◆ **EXERCISE AIM**
Figure out the number of lines in the data that hold the string "gmap". Reply with that figure only.

◆ **RECORDS FOR THE EXERCISE**
========

Lemma serve_ok objs marker page_size :
  ascending objs -> Forall (fun kb => valid_key kb.1) objs ->
  page_ok (list_to_map objs) marker (serve objs marker page_size).
Proof.
  intros Hs Hv. unfold serve. set (rest := filter _ objs). set (page := take (S page_size) rest).
  assert (ascending rest) as Hrest by by apply ascending_filter.
  assert (forall kb, kb ∈ rest <-> kb ∈ objs /\ start_of marker < kb.1) as Hin.
  { intros kb. unfold rest. rewrite list_elem_of_filter. tauto. }
  rewrite Forall_forall in Hv. destruct (Nat.leb_spec (length rest) (S page_size)) as [Hle|Hgt].
  - exists page, (2 ^ 256 - 1). split; [done|]. unfold page. rewrite take_ge by done. split; [done|].
    split; [|by left]. intros k b. rewrite Hin, (ascending_map objs k b Hs). cbn. split; [|tauto].
    intros [Hk Hst]. apply (ascending_map objs k b Hs) in Hk as Hk'. specialize (Hv _ Hk').
    unfold valid_key in Hv. cbn in Hv. split; [done | lia].
  - rewrite <- (take_drop (S page_size) rest) in Hrest. fold page in Hrest.
    apply ascending_app in Hrest as [Hpage Hlt].
    assert (page <> []) as Hne by (unfold page; destruct rest; [cbn in Hgt; lia | done]).
    destruct (last page) as [[e c]|] eqn:Hl; [|by apply last_None in Hl].
    pose proof Hl as [init Hinit]%last_Some.
    assert (forall kb, kb ∈ page -> kb.1 <= e) as Hle.
    { intros kb. rewrite Hinit in Hpage |- *. apply ascending_app in Hpage as [_ Hp].
      intros [Hi|Hi%list_elem_of_singleton]%elem_of_app; [|subst; cbn; lia].
      specialize (Hp kb (e, c) Hi ltac:(by left)). cbn in Hp. lia. }
    assert ((e, c) ∈ page) as Hec by (rewrite Hinit; apply elem_of_app; right; by left).
    assert (forall kb, kb ∈ rest <-> kb ∈ page \/ kb ∈ drop (S page_size) rest) as Hsplit.
    { intros kb. unfold page. by rewrite <- elem_of_app, take_drop. }
    exists page, e. split; [done|]. split; [done|]. split.
    + intros k b. split.
      * intros Hp. destruct (proj1 (Hin (k, b)) ltac:(apply Hsplit; by left)) as [Ho Hst].
        specialize (Hle _ Hp). cbn in *. split; [by apply ascending_map | lia].
      * intros [Hk Hr]. apply (ascending_map objs k b Hs) in Hk.
        destruct (proj1 (Hsplit (k, b)) ltac:(apply Hin; split; [done | cbn; lia])) as [?|Hd]; [done|].
        specialize (Hlt _ _ Hec Hd). cbn in Hlt. lia.
    + right. split; [done|]. split; [|done].
      apply (Hv (e, c)). apply Hin, Hsplit. by left.
Qed.

(** Three objects, one of them in the upper half of the key space. The first
    source fails every call, the second completes them out of order. *)
Definition first_objects : list (Z * Blob) :=
  [(20, plain_blob); (book_base + 7, dir_blob); (2 ^ 255 + 9, plain_blob)].

Definition first_L (s : Z) : gmap Z Blob := if s <? 5 then ∅ else list_to_map first_objects.

Lemma first_L_all s k b : first_L s !! k = Some b -> valid_key k /\ b <> [].
Proof.
  unfold first_L. destruct (s <? 5); [by rewrite lookup_empty|].
  assert (bool_decide (map_Forall (fun k b => (0 <= k /\ k < 2 ^ 256) /\ b <> [])
    (list_to_map first_objects : gmap Z Blob)) = true) as Hm%bool_decide_eq_true by by vm_compute.
  intros Hk. by apply (Hm k b).
Qed.
(** The count of an address stands for [n] open connections. *)
Definition counts_to (n : Z) (o : option Z) : Prop :=
  (o = None /\ u32 n = 0) \/ (o = Some (u32 n) /\ 0 < n).

Lemma counts_to_default n o : counts_to n o -> default 0 o = u32 n.
Proof. by intros [[-> ->]|[-> _]]. Qed.

Record guard_inv (es : list ConnEvent) (wl : gset string) (mf mc mr : Z) (c : Connections) : Prop := {
  inv_limits : whitelist_ (guard c) = wl /\ maxFetches_ (guard c) = mf /\
               maxConnCount_ (guard c) = mc /\ maxRequestCount_ (guard c) = mr;
  inv_state : forall ip, ip ∉ wl ->
    default ClientState_default (ipState_ (guard c) !! ip) =
    mkClientState (u32 (bytes_since ip es)) (u32 (requests_since ip es));
  inv_conns : forall ip, ip ∉ wl -> counts_to (open_conns ip (sessions c)) (ipConnCount_ (guard c) !! ip)
}.

(** Appending an event to the history. *)
Lemma requests_since_snoc ip es e :
  requests_since ip (es ++ [e]) =
  match e with
  | Requested i => if decide (i = ip) then requests_since ip es + 1 else requests_since ip es
  | Swept => 0
  | _ => requests_since ip es
  end.
Proof. unfold requests_since. by rewrite foldl_app. Qed.

Lemma bytes_since_snoc ip es e :
  bytes_since ip (es ++ [e]) =
  match e with
  | Responded i size => if decide (i = ip) then bytes_since ip es + size else bytes_since ip es
  | Swept => 0
  | _ => bytes_since ip es
  end.
Proof. unfold bytes_since. by rewrite foldl_app. Qed.

Lemma not_whitelisted ip g : ip ∉ whitelist_ g -> isWhiteListed ip g = false.
Proof. intros. by apply bool_decide_eq_false. Qed.

(** What the methods do to the tables and the limits. *)
Lemma increment_conns ip g ip' :
  ip' ∉ whitelist_ g ->
  ipConnCount_ (DOSGuard_increment ip g) !! ip' =
  if decide (ip = ip') then Some (u32 (default 0 (ipConnCount_ g !! ip) + 1)) else ipConnCount_ g !! ip'.
Proof.
  intros Hw. unfold DOSGuard_increment. destruct (isWhiteListed ip g) eqn:Hi.
  - apply bool_decide_eq_true in Hi. rewrite decide_False by congruence. done.
  - cbn. destruct (decide (ip = ip')) as [<-|Hne]; by simplify_map_eq.
Qed.

Lemma decrement_conns ip g ip' :
  ip' ∉ whitelist_ g ->
  ipConnCount_ (DOSGuard_decrement ip g) !! ip' =
  if decide (ip = ip') then
    (if u32 (default 0 (ipConnCount_ g !! ip) - 1) =? 0 then None
     else Some (u32 (default 0 (ipConnCount_ g !! ip) - 1)))
  else ipConnCount_ g !! ip'.
Proof.
  intros Hw. unfold DOSGuard_decrement. destruct (isWhiteListed ip g) eqn:Hi.
  - apply bool_decide_eq_true in Hi. rewrite decide_False by congruence. done.
  - cbn. destruct (u32 _ =? 0), (decide (ip = ip')) as [<-|Hne]; cbn; by simplify_map_eq.
Qed.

========

◆ **RESULT OF THIS EXERCISE**
2